───── AVAILABLE RECORDS
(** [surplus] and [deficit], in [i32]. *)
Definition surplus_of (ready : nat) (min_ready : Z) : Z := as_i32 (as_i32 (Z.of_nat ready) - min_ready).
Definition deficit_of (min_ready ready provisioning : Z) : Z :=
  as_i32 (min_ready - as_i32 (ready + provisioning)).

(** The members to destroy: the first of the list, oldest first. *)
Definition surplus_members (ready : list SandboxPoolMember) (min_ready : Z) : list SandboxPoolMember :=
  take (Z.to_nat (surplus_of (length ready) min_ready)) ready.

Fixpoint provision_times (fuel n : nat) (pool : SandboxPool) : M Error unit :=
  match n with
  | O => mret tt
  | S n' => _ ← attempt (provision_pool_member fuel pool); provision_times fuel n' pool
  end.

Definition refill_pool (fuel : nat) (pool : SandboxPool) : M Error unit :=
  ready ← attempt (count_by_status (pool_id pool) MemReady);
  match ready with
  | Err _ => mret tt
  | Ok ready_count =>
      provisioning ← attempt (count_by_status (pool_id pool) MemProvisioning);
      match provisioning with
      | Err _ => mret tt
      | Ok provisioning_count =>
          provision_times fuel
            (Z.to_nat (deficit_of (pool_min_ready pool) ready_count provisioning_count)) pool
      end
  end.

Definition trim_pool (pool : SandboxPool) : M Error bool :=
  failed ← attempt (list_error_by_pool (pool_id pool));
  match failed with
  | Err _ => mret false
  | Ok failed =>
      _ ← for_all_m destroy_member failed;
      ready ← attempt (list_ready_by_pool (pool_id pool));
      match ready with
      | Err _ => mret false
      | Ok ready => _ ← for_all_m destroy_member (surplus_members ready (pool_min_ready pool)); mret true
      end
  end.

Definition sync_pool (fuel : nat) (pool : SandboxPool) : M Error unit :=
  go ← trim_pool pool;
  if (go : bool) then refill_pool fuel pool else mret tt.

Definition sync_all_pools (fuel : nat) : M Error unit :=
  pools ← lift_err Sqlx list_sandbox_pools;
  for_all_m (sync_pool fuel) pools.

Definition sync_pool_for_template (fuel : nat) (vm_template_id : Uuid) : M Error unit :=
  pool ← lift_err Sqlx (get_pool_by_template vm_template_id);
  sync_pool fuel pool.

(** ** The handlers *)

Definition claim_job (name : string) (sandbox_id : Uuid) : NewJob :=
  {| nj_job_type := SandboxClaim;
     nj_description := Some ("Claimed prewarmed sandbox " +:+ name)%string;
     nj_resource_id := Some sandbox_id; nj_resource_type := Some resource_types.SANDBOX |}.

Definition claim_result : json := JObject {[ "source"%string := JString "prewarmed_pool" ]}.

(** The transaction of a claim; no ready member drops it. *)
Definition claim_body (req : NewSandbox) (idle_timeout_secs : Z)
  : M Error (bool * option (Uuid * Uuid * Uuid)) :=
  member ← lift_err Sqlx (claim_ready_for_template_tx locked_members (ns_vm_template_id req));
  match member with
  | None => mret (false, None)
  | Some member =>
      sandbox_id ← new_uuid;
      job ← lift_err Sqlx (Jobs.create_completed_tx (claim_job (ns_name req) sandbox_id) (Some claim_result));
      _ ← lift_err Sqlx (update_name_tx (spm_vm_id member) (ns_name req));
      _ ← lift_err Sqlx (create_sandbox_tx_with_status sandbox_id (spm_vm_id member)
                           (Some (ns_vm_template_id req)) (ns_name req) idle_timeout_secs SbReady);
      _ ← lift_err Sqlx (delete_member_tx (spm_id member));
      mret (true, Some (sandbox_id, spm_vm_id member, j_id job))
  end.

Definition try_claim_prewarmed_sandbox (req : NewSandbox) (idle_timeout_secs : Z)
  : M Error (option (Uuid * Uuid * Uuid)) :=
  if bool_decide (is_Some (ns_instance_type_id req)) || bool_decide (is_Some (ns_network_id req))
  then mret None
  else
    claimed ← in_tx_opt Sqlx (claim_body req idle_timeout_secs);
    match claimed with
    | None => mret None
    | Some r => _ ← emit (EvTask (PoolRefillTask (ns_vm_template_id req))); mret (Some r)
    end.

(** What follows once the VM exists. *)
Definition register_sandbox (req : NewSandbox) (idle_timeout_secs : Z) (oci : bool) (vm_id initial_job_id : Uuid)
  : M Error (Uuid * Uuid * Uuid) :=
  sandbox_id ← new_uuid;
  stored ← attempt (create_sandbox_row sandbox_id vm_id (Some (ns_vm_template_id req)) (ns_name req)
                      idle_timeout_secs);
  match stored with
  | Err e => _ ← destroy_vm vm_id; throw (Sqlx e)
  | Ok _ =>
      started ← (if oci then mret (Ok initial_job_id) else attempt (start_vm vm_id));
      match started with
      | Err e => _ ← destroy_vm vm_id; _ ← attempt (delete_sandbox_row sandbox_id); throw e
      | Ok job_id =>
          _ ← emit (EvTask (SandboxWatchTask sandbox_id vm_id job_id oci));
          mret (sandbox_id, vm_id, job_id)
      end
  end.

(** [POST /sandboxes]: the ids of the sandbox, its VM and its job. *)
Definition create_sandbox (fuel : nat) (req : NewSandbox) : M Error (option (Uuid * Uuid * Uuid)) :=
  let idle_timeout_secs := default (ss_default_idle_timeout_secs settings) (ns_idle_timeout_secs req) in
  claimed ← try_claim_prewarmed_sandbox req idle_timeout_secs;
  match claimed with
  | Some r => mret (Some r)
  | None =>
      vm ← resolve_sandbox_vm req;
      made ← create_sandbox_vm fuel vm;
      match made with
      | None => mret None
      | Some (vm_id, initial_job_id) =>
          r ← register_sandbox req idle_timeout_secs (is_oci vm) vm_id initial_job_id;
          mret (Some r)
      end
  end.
──────────
───── AVAILABLE RECORDS
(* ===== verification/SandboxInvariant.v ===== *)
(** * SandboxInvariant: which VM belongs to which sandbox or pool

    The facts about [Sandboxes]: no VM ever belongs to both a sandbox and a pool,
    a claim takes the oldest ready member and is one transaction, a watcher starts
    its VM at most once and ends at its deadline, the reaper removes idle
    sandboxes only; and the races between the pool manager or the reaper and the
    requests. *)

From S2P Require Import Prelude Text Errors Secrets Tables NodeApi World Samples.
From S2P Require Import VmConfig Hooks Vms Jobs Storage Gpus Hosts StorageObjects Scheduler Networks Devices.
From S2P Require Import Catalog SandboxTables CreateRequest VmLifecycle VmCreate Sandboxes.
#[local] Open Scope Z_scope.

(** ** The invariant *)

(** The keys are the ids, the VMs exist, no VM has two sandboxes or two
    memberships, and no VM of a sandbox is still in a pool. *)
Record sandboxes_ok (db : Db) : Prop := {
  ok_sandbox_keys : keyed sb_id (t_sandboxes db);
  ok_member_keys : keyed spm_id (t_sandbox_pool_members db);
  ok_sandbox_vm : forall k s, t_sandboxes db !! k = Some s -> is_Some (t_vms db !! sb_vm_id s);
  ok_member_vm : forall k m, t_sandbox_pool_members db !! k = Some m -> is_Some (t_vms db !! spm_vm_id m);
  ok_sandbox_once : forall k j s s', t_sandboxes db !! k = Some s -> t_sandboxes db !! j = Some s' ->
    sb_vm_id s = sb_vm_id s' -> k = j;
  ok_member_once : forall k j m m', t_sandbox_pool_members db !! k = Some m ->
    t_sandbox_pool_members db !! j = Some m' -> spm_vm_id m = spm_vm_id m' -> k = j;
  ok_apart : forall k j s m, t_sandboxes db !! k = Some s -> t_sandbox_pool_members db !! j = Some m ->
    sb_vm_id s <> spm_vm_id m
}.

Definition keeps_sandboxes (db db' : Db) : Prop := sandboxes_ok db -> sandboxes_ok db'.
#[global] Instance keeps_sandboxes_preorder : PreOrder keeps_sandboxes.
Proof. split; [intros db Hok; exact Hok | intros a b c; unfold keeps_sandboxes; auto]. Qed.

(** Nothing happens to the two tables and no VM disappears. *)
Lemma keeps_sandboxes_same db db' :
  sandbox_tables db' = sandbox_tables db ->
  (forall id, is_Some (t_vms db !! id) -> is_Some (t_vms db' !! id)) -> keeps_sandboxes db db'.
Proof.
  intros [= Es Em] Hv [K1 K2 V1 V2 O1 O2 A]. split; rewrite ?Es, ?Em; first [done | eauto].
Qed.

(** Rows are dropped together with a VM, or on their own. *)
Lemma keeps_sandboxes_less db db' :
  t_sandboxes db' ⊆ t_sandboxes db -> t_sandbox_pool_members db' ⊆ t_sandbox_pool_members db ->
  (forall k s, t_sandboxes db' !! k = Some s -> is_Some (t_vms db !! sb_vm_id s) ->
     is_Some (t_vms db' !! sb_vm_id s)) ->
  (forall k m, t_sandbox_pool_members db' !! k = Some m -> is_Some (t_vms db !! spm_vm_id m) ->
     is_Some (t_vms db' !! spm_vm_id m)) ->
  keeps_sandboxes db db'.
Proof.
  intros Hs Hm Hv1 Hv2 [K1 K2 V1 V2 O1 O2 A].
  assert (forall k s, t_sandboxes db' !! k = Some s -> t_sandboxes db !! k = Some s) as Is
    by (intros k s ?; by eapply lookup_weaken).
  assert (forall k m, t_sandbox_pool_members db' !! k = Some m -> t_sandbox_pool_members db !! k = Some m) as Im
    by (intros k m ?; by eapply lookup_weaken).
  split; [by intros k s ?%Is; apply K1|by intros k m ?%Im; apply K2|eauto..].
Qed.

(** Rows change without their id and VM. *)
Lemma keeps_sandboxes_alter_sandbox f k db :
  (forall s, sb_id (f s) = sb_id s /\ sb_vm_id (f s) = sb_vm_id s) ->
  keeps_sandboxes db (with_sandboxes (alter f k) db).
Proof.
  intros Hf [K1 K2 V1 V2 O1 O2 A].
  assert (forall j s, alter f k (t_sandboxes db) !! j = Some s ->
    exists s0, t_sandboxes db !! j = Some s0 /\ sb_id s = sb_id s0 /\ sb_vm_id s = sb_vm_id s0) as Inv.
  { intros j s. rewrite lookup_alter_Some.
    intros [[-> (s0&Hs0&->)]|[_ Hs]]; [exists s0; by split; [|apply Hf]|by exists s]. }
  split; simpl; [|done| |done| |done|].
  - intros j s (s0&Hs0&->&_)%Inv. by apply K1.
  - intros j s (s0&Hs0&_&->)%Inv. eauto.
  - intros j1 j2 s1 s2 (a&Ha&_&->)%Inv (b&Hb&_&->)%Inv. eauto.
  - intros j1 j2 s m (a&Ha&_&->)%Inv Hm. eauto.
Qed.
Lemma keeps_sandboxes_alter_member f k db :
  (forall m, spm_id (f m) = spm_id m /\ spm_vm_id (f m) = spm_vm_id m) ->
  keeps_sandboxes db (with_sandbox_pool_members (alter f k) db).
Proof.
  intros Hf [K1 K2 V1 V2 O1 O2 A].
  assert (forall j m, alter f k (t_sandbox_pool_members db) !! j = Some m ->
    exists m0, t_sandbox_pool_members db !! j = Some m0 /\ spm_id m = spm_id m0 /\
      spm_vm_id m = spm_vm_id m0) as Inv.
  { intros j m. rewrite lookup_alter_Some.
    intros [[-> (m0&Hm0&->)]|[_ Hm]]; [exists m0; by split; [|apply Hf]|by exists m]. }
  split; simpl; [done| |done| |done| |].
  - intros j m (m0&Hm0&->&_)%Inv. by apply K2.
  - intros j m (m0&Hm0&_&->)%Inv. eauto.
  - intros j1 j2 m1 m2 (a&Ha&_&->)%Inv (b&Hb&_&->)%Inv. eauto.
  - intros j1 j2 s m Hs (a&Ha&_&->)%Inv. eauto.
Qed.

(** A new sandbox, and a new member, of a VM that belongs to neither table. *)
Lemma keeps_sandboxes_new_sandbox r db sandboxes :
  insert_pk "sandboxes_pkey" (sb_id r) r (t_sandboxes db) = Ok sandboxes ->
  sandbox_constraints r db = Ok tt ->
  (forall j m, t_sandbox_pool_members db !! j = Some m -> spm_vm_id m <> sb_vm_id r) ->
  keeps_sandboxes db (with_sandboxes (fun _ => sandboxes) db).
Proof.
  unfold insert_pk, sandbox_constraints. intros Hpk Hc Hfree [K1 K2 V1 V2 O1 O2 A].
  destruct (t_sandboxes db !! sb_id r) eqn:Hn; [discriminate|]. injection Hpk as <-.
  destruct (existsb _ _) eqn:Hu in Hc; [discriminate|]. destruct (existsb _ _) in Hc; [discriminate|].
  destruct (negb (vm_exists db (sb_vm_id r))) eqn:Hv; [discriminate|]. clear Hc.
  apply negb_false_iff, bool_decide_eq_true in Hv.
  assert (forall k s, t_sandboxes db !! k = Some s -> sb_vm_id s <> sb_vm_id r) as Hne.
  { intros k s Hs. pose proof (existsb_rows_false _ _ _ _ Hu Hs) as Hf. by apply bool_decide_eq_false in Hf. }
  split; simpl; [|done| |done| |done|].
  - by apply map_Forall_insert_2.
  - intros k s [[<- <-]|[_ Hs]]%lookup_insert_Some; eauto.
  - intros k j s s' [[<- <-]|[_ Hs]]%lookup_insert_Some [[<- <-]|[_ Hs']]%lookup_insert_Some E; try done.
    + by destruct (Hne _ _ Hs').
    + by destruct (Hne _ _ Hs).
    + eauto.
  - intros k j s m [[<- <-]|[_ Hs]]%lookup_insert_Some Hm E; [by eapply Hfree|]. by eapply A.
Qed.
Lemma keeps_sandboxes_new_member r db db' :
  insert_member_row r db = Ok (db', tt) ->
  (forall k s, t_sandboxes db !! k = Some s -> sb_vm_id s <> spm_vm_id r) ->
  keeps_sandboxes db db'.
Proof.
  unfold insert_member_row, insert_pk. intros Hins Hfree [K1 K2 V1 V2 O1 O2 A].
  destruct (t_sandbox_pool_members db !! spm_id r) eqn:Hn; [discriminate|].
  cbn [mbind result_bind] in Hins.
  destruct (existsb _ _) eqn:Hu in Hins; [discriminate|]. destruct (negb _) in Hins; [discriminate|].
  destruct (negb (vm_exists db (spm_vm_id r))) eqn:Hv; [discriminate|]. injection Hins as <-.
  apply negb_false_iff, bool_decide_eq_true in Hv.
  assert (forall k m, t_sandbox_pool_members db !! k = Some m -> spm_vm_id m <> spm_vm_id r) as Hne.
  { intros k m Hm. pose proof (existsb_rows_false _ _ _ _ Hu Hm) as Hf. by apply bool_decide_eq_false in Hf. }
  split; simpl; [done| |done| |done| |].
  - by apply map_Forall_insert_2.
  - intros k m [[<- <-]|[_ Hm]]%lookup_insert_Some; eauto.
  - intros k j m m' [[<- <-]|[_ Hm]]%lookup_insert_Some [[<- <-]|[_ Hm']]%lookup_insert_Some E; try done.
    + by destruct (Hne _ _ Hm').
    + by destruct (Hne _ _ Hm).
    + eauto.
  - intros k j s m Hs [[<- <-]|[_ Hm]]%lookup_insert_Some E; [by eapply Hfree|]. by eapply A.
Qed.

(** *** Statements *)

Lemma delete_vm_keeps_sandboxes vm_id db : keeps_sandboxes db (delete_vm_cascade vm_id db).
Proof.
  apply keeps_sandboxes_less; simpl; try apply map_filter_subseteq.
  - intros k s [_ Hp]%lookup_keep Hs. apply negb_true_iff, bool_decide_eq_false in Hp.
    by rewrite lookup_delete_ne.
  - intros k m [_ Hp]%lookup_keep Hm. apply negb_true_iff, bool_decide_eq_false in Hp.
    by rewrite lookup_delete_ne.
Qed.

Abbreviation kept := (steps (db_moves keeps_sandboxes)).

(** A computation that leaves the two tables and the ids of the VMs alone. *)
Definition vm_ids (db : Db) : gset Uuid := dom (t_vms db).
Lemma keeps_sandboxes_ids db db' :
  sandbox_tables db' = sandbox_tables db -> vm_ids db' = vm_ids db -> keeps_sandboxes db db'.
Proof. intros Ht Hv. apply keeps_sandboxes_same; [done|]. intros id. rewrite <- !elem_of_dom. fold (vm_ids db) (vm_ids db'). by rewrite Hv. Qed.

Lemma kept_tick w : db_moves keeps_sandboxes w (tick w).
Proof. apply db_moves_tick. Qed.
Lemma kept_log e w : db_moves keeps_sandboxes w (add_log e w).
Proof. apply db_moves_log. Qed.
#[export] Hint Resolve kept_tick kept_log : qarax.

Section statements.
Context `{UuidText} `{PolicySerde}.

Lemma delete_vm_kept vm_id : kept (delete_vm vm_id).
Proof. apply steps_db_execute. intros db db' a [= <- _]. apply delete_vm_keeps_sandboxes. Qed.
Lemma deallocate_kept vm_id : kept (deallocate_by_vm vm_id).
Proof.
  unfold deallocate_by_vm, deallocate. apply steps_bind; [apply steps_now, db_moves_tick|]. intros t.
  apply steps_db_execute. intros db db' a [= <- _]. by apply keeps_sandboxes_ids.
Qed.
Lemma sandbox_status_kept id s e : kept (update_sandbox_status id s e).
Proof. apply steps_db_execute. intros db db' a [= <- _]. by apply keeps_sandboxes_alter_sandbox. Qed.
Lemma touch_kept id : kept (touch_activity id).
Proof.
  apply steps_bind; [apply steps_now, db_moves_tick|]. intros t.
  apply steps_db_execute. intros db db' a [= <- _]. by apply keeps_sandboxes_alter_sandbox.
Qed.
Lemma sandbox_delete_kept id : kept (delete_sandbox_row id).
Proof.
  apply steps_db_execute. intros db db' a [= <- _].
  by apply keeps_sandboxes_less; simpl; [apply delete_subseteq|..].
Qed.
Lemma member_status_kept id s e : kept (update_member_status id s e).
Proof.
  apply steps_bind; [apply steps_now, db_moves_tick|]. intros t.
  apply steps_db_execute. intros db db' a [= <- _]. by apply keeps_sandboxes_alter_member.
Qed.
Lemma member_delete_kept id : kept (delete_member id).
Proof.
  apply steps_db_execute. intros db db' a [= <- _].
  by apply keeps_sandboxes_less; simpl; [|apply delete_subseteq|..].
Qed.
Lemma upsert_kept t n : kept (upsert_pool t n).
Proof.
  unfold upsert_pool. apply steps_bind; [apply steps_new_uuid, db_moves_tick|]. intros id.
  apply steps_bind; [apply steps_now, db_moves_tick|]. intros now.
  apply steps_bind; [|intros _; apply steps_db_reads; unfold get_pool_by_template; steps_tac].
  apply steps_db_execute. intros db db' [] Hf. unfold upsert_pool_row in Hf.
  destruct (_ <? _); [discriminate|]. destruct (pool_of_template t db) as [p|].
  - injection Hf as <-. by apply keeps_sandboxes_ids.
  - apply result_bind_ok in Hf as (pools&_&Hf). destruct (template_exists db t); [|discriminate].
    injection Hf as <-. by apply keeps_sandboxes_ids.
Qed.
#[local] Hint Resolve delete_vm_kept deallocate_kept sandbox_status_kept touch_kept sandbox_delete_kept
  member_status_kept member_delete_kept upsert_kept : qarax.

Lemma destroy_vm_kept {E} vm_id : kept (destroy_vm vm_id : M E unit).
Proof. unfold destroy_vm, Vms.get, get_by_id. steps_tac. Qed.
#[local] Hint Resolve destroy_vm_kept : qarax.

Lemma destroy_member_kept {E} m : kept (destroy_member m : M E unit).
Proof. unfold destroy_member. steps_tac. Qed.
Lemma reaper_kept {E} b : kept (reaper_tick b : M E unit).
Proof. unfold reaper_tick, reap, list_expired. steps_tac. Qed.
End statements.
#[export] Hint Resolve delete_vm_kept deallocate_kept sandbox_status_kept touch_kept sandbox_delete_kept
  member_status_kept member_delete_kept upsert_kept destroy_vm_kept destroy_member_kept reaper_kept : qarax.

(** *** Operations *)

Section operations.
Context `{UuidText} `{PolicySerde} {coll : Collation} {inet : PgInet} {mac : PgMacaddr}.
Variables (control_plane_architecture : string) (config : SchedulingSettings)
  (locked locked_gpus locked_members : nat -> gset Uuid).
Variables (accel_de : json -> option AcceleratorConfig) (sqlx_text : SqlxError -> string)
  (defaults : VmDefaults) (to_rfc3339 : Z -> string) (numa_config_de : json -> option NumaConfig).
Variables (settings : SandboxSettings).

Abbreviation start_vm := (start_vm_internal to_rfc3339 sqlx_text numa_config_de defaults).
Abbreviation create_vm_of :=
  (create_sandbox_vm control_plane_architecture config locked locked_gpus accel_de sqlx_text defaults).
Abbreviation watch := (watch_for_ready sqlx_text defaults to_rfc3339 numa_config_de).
──────────
Extract exactly and only the lines above from the line containing "cbn [mbind result_bind] in Hins." through the line containing "- intros k m [[<- <-]|[_", both end lines included.

§ THE COMPLETED TASK:
  cbn [mbind result_bind] in Hins.
  destruct (existsb _ _) eqn:Hu in Hins; [discriminate|]. destruct (negb _) in Hins; [discriminate|].
  destruct (negb (vm_exists db (spm_vm_id r))) eqn:Hv; [discriminate|]. injection Hins as <-.
  apply negb_false_iff, bool_decide_eq_true in Hv.
  assert (forall k m, t_sandbox_pool_members db !! k = Some m -> spm_vm_id m <> spm_vm_id r) as Hne.
  { intros k m Hm. pose proof (existsb_rows_false _ _ _ _ Hu Hm) as Hf. by apply bool_decide_eq_false in Hf. }
  split; simpl; [done| |done| |done| |].
  - by apply map_Forall_insert_2.
  - intros k m [[<- <-]|[_ Hm]]%lookup_insert_Some; eauto.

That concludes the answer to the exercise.